Bhalla's documentary is a shrewd indictment of solitary confinement and the devastating psychological, psychiatric and physical impact it has on prisoners. It's a protest movie without being sententious. He achieves this by employing several interesting cinematic techniques.
Angola's shadow looms large throughout the film, but the audience sees very little footage of the prison. Except for the occasional photo, Wallace doesn't appear on screen. Yet recordings of him speaking – phone conversations with Bhalla and Sumell – are enough to construct a clear persona. Herman's House is also, crucially, a movie about friendship.
Wallace comes across as gentle and kind, articulate and perspicacious, comforting Sumell through her own personal problems, encouraging and even reprimanding her while working on their project together.

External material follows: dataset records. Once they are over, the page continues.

Lemma standard_record_conforms_to_schema_witness :
  1 ≤ 7
  ∧ returns (generate_data_object 7) sample_world
      (λ r, validate get_schema (data_object_json r) = true
            ∧ Forall (λ k, ∃ v, assoc k (data_object_fields r) = Some v
                               ∧ v ≠ JNull) (required get_schema)
            ∧ 18 ≤ DataObject.age r ≤ 80
            ∧ (∀ k, assoc k (data_object_fields r) = Some JNull →
                 k = "score" ∨ k = "description")).
Proof.
  split; [lia|].
  apply (standard_record_conforms_to_schema 7 sample_world). lia.
Defined.

(** * Runs and the clock *)

Section runs_rules.
Context {A B : Type}.
Implicit Types (m : M A) (f : A → M B).

Lemma runs_ret (a : A) w (Q : A → World → Prop) : Q a w → runs (mret a) w Q.
Proof. intros HQ. by exists a, w. Qed.

Lemma runs_bind m f w (Q1 : A → World → Prop) (Q2 : B → World → Prop) :
  runs m w Q1 → (∀ a w', Q1 a w' → runs (f a) w' Q2) → runs (m ≫= f) w Q2.
Proof.
  intros (a & w1 & Hm & Ha) Hf.
  destruct (Hf a w1 Ha) as (b & w2 & Hb & HQ).
  exists b, w2. split; [|done]. unfold mbind, M_bind. by rewrite Hm.
Qed.

Lemma runs_impl m w (Q Q' : A → World → Prop) :
  runs m w Q → (∀ a w', Q a w' → Q' a w') → runs m w Q'.
Proof. intros (a & w' & ? & ?) HQQ. exists a, w'. auto. Qed.

(** An action that returns and never reads the clock leaves the clock where
    it was. *)
Lemma runs_clockless m w (P : A → Prop) :
  returns m w P → clockless m → runs m w (λ a w', P a ∧ later 0 w w').
Proof.
  intros (a & w' & Hm & Hp & Ha) Hquiet. exists a, w'.
  split; [done|]. split; [done|]. split; [done|].
  rewrite (Hquiet _ _ _ Hm). lia.
Qed.

Lemma clockless_ret (a : A) : clockless (mret a).
Proof. intros w a' w' [= _ <-]. done. Qed.

Lemma clockless_raise e : clockless (raise e : M A).
Proof. intros w a w' [=]. Qed.

Lemma clockless_bind m f :
  clockless m → (∀ a, clockless (f a)) → clockless (m ≫= f).
Proof.
  intros Hm Hf w b w2. unfold mbind, M_bind.
  destruct (m w) as [[a w1]|e] eqn:Hrun; [|done].
  intros Hb. rewrite (Hf _ _ _ _ Hb). by eapply Hm.
Qed.
End runs_rules.

Lemma runs_now w :
  runs now w (λ t w', t = wallclock (platform w) (ticks w) ∧ later 1 w w').
Proof. eexists _, _. split; [reflexivity|]. split; [done|]. split; simpl; [done|lia]. Qed.

Lemma later_trans j k w1 w2 w3 :
  later j w1 w2 → later k w2 w3 → later (j + k) w1 w3.
Proof. intros [? ?] [? ?]. split; [congruence|lia]. Qed.

(** A step through a [bind] of a run. *)
Tactic Notation "go" uconstr(rule) "as" simple_intropattern(x)
    simple_intropattern(Hx) :=
  eapply runs_bind; [eapply rule | intros x ? Hx; cbv beta in *].

(** The same, for an action that does not read the clock. *)
Tactic Notation "go" "quietly" uconstr(rule) uconstr(quiet) "as"
    simple_intropattern(x) simple_intropattern(Hx) :=
  eapply runs_bind;
  [eapply runs_clockless; [eapply rule | eapply quiet]
  | intros x ? Hx; cbv beta in *].

Lemma clockless_next_draw : clockless next_draw.
Proof. intros w a w' [= _ <-]. done. Qed.

Lemma clockless_local_zone : clockless local_zone.
Proof. intros w a w' [= _ <-]. done. Qed.

Lemma clockless_getitem {A} (l : list A) i : clockless (getitem l i).
Proof.
  unfold getitem. destruct (l !! Z.to_nat i);
    [apply clockless_ret | apply clockless_raise].
Qed.

Lemma clockless_randbelow n : clockless (randbelow n).
Proof.
  apply clockless_bind; [apply clockless_next_draw|].
  intros. apply clockless_ret.
Qed.

Lemma clockless_randint a b : clockless (randint a b).
Proof.
  unfold randint. destruct (0 <? b + 1 - a); [|apply clockless_raise].
  apply clockless_bind; [apply clockless_randbelow|].
  intros. apply clockless_ret.
Qed.

Lemma clockless_uniform_round2 a b : clockless (uniform_round2 a b).
Proof.
  apply clockless_bind; [apply clockless_randbelow|].
  intros. apply clockless_ret.
Qed.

It's because Wallace remains so compassionate and dignified, Bhalla says, that Angola sees him as a threat. He undermines the whole concept of solitary confinement: that by dehumanising inmates, it becomes acceptable to force every physically able body – out of some 80,000 prisoners currently in solitary or “restrictive housing” in the US – to work for between 2-20 cents an hour, for a minimum of 40 hours a week. The paradigm of slavery.
Sumell is optimistic this system will, one day, correct itself and Wallace will be released. Bhalla is not so sure.
For Wallace, the act of protesting, of fighting his corner against overwhelming odds, is just as important as the outcome. Just as important as his freedom. Bhalla is certain of this.
Whether he is released or not, innocent or guilty, Herman Wallace is a shameful reminder of the acute violation of basic human rights solitary confinement represents. Much more than this, however, he symbioses benevolence against malice, hope in the face of sickening adversity and a triumph of the human spirit in the most inhuman of circumstances.